» Action item:
I would like each line of the data that holds the word "Hrun" copied out.

» Records for this exercise:

▬▬▬▬▬▬

Lemma prepareTokens_length
    (t : VllmBench.TestInstance) (fileTokens : list Z) (nPrompt : Z)
    (verbose : bool) (testType : string) :
  (0 < nPrompt)%Z ->
  VllmBench.promptFilePath t = "" \/ fileTokens <> [] ->
  length (fst (VllmBench.prepareTokens t fileTokens nPrompt verbose testType))
    = Z.to_nat nPrompt.
Proof.
  intros Hn Hfile. unfold VllmBench.prepareTokens.
  destruct (Z.ltb_spec 0 nPrompt) as [_|]; [|lia].
  destruct (empty (VllmBench.promptFilePath t)) eqn:He; cbn [negb andb].
  - destruct (VllmBench.useVariablePrompt t); cbn [fst].
    + destruct (push_variable_tokens (Z.to_nat nPrompt) 0 []) as [Hl _];
        [reflexivity|lia|intros j Hj; cbn in Hj; lia|exact Hl].
    + apply List.repeat_length.
  - apply empty_false in He. destruct Hfile as [Hp|Hf]; [contradiction|].
    destruct (adjustTokensToLength_repeats fileTokens nPrompt Hf Hn) as [Hl _].
    now destruct verbose.
Qed.

(** X26. With a positive prompt length, [prepareTokens] returns that many
    tokens, unless a prompt file is named and gave no token.  Without a
    prompt file the token at [i] is 20 plus [i] modulo 20 for a variable
    prompt and 16 otherwise, and nothing is printed. *)
Theorem prepareTokens_fills
    (t : VllmBench.TestInstance) (fileTokens : list Z) (nPrompt : Z)
    (verbose : bool) (testType : string) :
  (0 < nPrompt)%Z ->
  VllmBench.promptFilePath t = "" \/ fileTokens <> [] ->
  length (fst (VllmBench.prepareTokens t fileTokens nPrompt verbose testType))
    = Z.to_nat nPrompt /\
  (VllmBench.promptFilePath t = "" ->
   snd (VllmBench.prepareTokens t fileTokens nPrompt verbose testType) = [] /\
   forall i, i < Z.to_nat nPrompt ->
     nth_error (fst (VllmBench.prepareTokens t fileTokens nPrompt verbose testType)) i =
     Some (if VllmBench.useVariablePrompt t then (20 + Z.of_nat i mod 20)%Z else 16%Z)).
Proof.
  intros Hn Hfile. split; [now apply prepareTokens_length|].
  intros Hpath. unfold VllmBench.prepareTokens.
  destruct (Z.ltb_spec 0 nPrompt) as [_|]; [|lia].
  apply empty_true in Hpath. rewrite Hpath. cbn [negb andb].
  destruct (VllmBench.useVariablePrompt t); cbn [fst snd].
  - destruct (push_variable_tokens (Z.to_nat nPrompt) 0 []) as [_ Hnth];
      [reflexivity|lia|intros j Hj; cbn in Hj; lia|].
    split; [reflexivity|exact Hnth].
  - split; [reflexivity|]. intros i Hi. now apply nth_error_repeat.
Qed.

(** X27. [prepareTokens] returns no token exactly when the prompt length
    is not positive, or a prompt file is named and gave no token: in that
    second case the prompt is empty although a length was asked for. *)
Theorem prepareTokens_empty
    (t : VllmBench.TestInstance) (fileTokens : list Z) (nPrompt : Z)
    (verbose : bool) (testType : string) :
  fst (VllmBench.prepareTokens t fileTokens nPrompt verbose testType) = [] <->
  (nPrompt <= 0)%Z \/ (VllmBench.promptFilePath t <> "" /\ fileTokens = []).
Proof.
  split.
  - intros Hnil.
    destruct (Z.leb_spec nPrompt 0) as [Hle|Hpos]; [left; exact Hle|right].
    destruct (empty (VllmBench.promptFilePath t)) eqn:He.
    + apply empty_true in He.
      pose proof (prepareTokens_length t fileTokens nPrompt verbose testType Hpos
                    (or_introl He)) as Hl.
      rewrite Hnil in Hl. cbn [length] in Hl. lia.
    + apply empty_false in He. split; [exact He|].
      destruct fileTokens as [|token fileTokens]; [reflexivity|].
      assert (Hl : length (fst (VllmBench.prepareTokens t (token :: fileTokens) nPrompt
                                  verbose testType)) = Z.to_nat nPrompt)
        by (apply prepareTokens_length; [exact Hpos|right; discriminate]).
      rewrite Hnil in Hl. cbn [length] in Hl. lia.
  - intros [Hle|[Hpath ->]]; unfold VllmBench.prepareTokens.
    + destruct (Z.ltb_spec 0 nPrompt) as [|_]; [lia|]. now rewrite andb_false_r.
    + apply empty_false in Hpath. rewrite Hpath. cbn [negb andb].
      destruct (Z.ltb_spec 0 nPrompt); [|reflexivity].
      rewrite adjustTokensToLength_nothing by now left. now destruct verbose.
Qed.

(** * The theorems on concrete runs *)

(** With the scripted engine the markers frame [Hi!]; with the engine
    that writes nothing, nothing reaches standard output. *)
Lemma stream_markers_frame_the_output_witness :
  (exists w',
      handleChatRequest true example_clock example_chat_request
        (fresh_session 0) fresh_world
      = Ok (example_session_after_chat, w') /\
      bytes_of (cout w') =
      bytes_of (cout fresh_world)
        ++ ("[LLM_STREAM_START]" ++ str LF) ++ "Hi!" ++ ("[LLM_STREAM_END]" ++ str LF)) /\
  (exists s' w',
      handleChatRequest (llm := silent_llm) true example_clock example_chat_request
        (fresh_session 0) fresh_world
      = Ok (s', w') /\
      bytes_of (cout w') = bytes_of (cout fresh_world)).
Proof.
  split.
  - eexists.
    assert (Hrun : handleChatRequest true example_clock example_chat_request
                     (fresh_session 0) fresh_world
                   = Ok (example_session_after_chat, _))
      by (vm_compute; reflexivity).
    destruct (stream_markers_frame_the_output true example_clock example_chat_request
                (fresh_session 0) example_session_after_chat fresh_world _ Hrun)
      as (budget & ops & e & _ & Hr & Hwrites & _).
    vm_compute in Hr. inversion Hr; subst ops e; clear Hr.
    split; [exact Hrun|]. apply Hwrites. vm_compute. discriminate.
  - eexists. eexists.
    assert (Hrun : handleChatRequest (llm := silent_llm) true example_clock
                     example_chat_request (fresh_session 0) fresh_world
                   = Ok (_, _))
      by (vm_compute; reflexivity).
    destruct (stream_markers_frame_the_output (llm := silent_llm) true example_clock
                example_chat_request (fresh_session 0) _ fresh_world _ Hrun)
      as (budget & ops & e & _ & Hr & _ & Hsilent).
    vm_compute in Hr. inversion Hr; subst ops e; clear Hr.
    split; [exact Hrun|]. apply Hsilent. reflexivity.
Defined.

(** C3 as stated does not hold of the bytes on standard output: with the
    engine that writes [Hi!] the end marker stands behind [Hi!] on the same
    line, so no line of the output is the end marker. *)
Lemma end_marker_is_not_a_line_of_its_own :
  ~ (forall (req : Request.t) (s s' : Session nat) (w w' : World) (added : string),
       handleChatRequest true example_clock req s w = Ok (s', w') ->
       bytes_of (cout w') = bytes_of (cout w) ++ added ->
       added <> "" ->
       count_lines StreamingBuffer.START added = 1 /\
       count_lines StreamingBuffer.END added = 1).
Proof.
  intros Hclaim.
  assert (Hrun : exists s1 w1,
             handleChatRequest true example_clock example_chat_request
               (fresh_session 0) fresh_world = Ok (s1, w1) /\
             bytes_of (cout w1) =
             "[LLM_STREAM_START]" ++ str LF ++ "Hi![LLM_STREAM_END]" ++ str LF)
    by (eexists; eexists; split; vm_compute; reflexivity).
  destruct Hrun as (s1 & w1 & Hrun & Hbytes).
  destruct (Hclaim _ _ _ _ _ (bytes_of (cout w1)) Hrun eq_refl) as [_ Hend].
  - rewrite Hbytes. discriminate.
  - rewrite Hbytes in Hend. vm_compute in Hend. discriminate Hend.
Qed.

Lemma capture_is_verbatim_witness :
  exists w',
    handleChatRequest true example_clock example_chat_request (fresh_session 0) fresh_world
    = Ok (example_session_after_chat, w') /\
    exists max_new_tokens ops e delta,
      chat_max_new_tokens true (Request.params example_chat_request) = Ok max_new_tokens /\
      response (m_llm (fresh_session 0))
               (chat_messages example_chat_request (fresh_session 0)) max_new_tokens
      = (ops, e) /\
      m_chat_history example_session_after_chat =
        (m_chat_history (fresh_session 0)
           ++ [("user", Request.content example_chat_request);
               ("assistant", written ops)])%list /\
      cout w' = (cout fresh_world ++ delta)%list /\
      bytes_of delta =
        (if empty (written ops) then ""
         else StreamingBuffer.START ++ str LF
                ++ written ops
                ++ StreamingBuffer.END ++ str LF) /\
      cerr w' =
        (cerr fresh_world ++
         [Insert (createStderrMessage true "status" "success" MSG_STREAM_DONE "" ""
                    (example_clock (clock_reads fresh_world)));
          Endl;
          Insert (createStderrMessage true "response" "success" MSG_RESPONSE_DONE
                    (written ops) "" (example_clock (S (clock_reads fresh_world))));
          Endl;
          Flush])%list.
Proof.
  eexists. split; [vm_compute; reflexivity|].
  eapply (capture_is_verbatim true example_clock example_chat_request
            (fresh_session 0) example_session_after_chat fresh_world).
  vm_compute. reflexivity.
Defined.

Lemma chat_history_grows_in_pairs_witness :
  (exists w',
      handleChatRequest true example_clock example_chat_request
        (fresh_session 0) fresh_world
      = Ok (example_session_after_chat, w') /\
      length (m_chat_history example_session_after_chat)
      = length (m_chat_history (fresh_session 0)) + 2) /\
  Nat.even (length (m_chat_history example_session_with_prompt)) = true /\
  (exists s' w',
      run true example_clock [hello_line; reset_line; hello_line]
        example_session_with_prompt fresh_world = Ok (s', w') /\
      Nat.even (length (m_chat_history s')) = true) /\
  (exists s' w',
      run true example_clock example_lines (fresh_session 0) fresh_world = Ok (s', w') /\
      Nat.even (length (m_chat_history s')) = true).
Proof.
  destruct (chat_history_grows_in_pairs true example_clock (E := nat))
    as (Hchat & _ & _ & _ & Hrun & Hfresh).
  split; [|split; [reflexivity|split]].
  - eexists.
    assert (Hdone : handleChatRequest true example_clock example_chat_request
                      (fresh_session 0) fresh_world
                    = Ok (example_session_after_chat, _))
      by (vm_compute; reflexivity).
    split; [exact Hdone|].
    exact (proj1 (Hchat _ _ _ _ _ Hdone)).
  - eexists. eexists.
    assert (Hdone : run true example_clock [hello_line; reset_line; hello_line]
                      example_session_with_prompt fresh_world = Ok (_, _))
      by (vm_compute; reflexivity).
    split; [exact Hdone|].
    eapply Hrun; [|exact Hdone]. reflexivity.
  - eexists. eexists.
    assert (Hdone : run true example_clock example_lines (fresh_session 0) fresh_world
                    = Ok (_, _))
      by (vm_compute; reflexivity).
    split; [exact Hdone|].
    apply (Hfresh _ _ _ _ _ Hdone).
Defined.

Lemma reset_keeps_system_prompt_witness :
  m_system_prompt example_session_with_prompt <> "" /\
  m_chat_history
    (fst (handleResetRequest true example_clock example_reset_request
            example_session_with_prompt fresh_world)) = [] /\
  exists s2 w2,
    handleChatRequest true example_clock example_chat_request
      (fst (handleResetRequest true example_clock example_reset_request
              example_session_with_prompt fresh_world))
      (snd (handleResetRequest true example_clock example_reset_request
              example_session_with_prompt fresh_world))
    = Ok (s2, w2) /\
    exists max_new_tokens,
      llm_calls w2 =
        [CallReset; CallResponse [("system", "X"); ("user", "hello")] max_new_tokens].
Proof.
  pose proof (reset_keeps_system_prompt true example_clock example_reset_request
                example_session_with_prompt fresh_world) as H.
  cbv zeta in H.
  destruct H as (Hhist & _ & _ & _ & _ & _ & _ & _ & Hchat).
  split; [vm_compute; discriminate|].
  split; [exact Hhist|].
  eexists. eexists. split; [vm_compute; reflexivity|].
  apply (Hchat example_chat_request
           (mkSession 1 true false "X" [("user", "hello"); ("assistant", "Hi!")])).
  - vm_compute. discriminate.
  - vm_compute. reflexivity.
Defined.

▬▬▬▬▬▬

» Output of the exercise:
    assert (Hrun : handleChatRequest true example_clock example_chat_request
                (fresh_session 0) example_session_after_chat fresh_world _ Hrun)
    split; [exact Hrun|]. apply Hwrites. vm_compute. discriminate.
    assert (Hrun : handleChatRequest (llm := silent_llm) true example_clock
                example_chat_request (fresh_session 0) _ fresh_world _ Hrun)
    split; [exact Hrun|]. apply Hsilent. reflexivity.
  assert (Hrun : exists s1 w1,
  destruct Hrun as (s1 & w1 & Hrun & Hbytes).
  destruct (Hclaim _ _ _ _ _ (bytes_of (cout w1)) Hrun eq_refl) as [_ Hend].
    as (Hchat & _ & _ & _ & Hrun & Hfresh).
    eapply Hrun; [|exact Hdone]. reflexivity.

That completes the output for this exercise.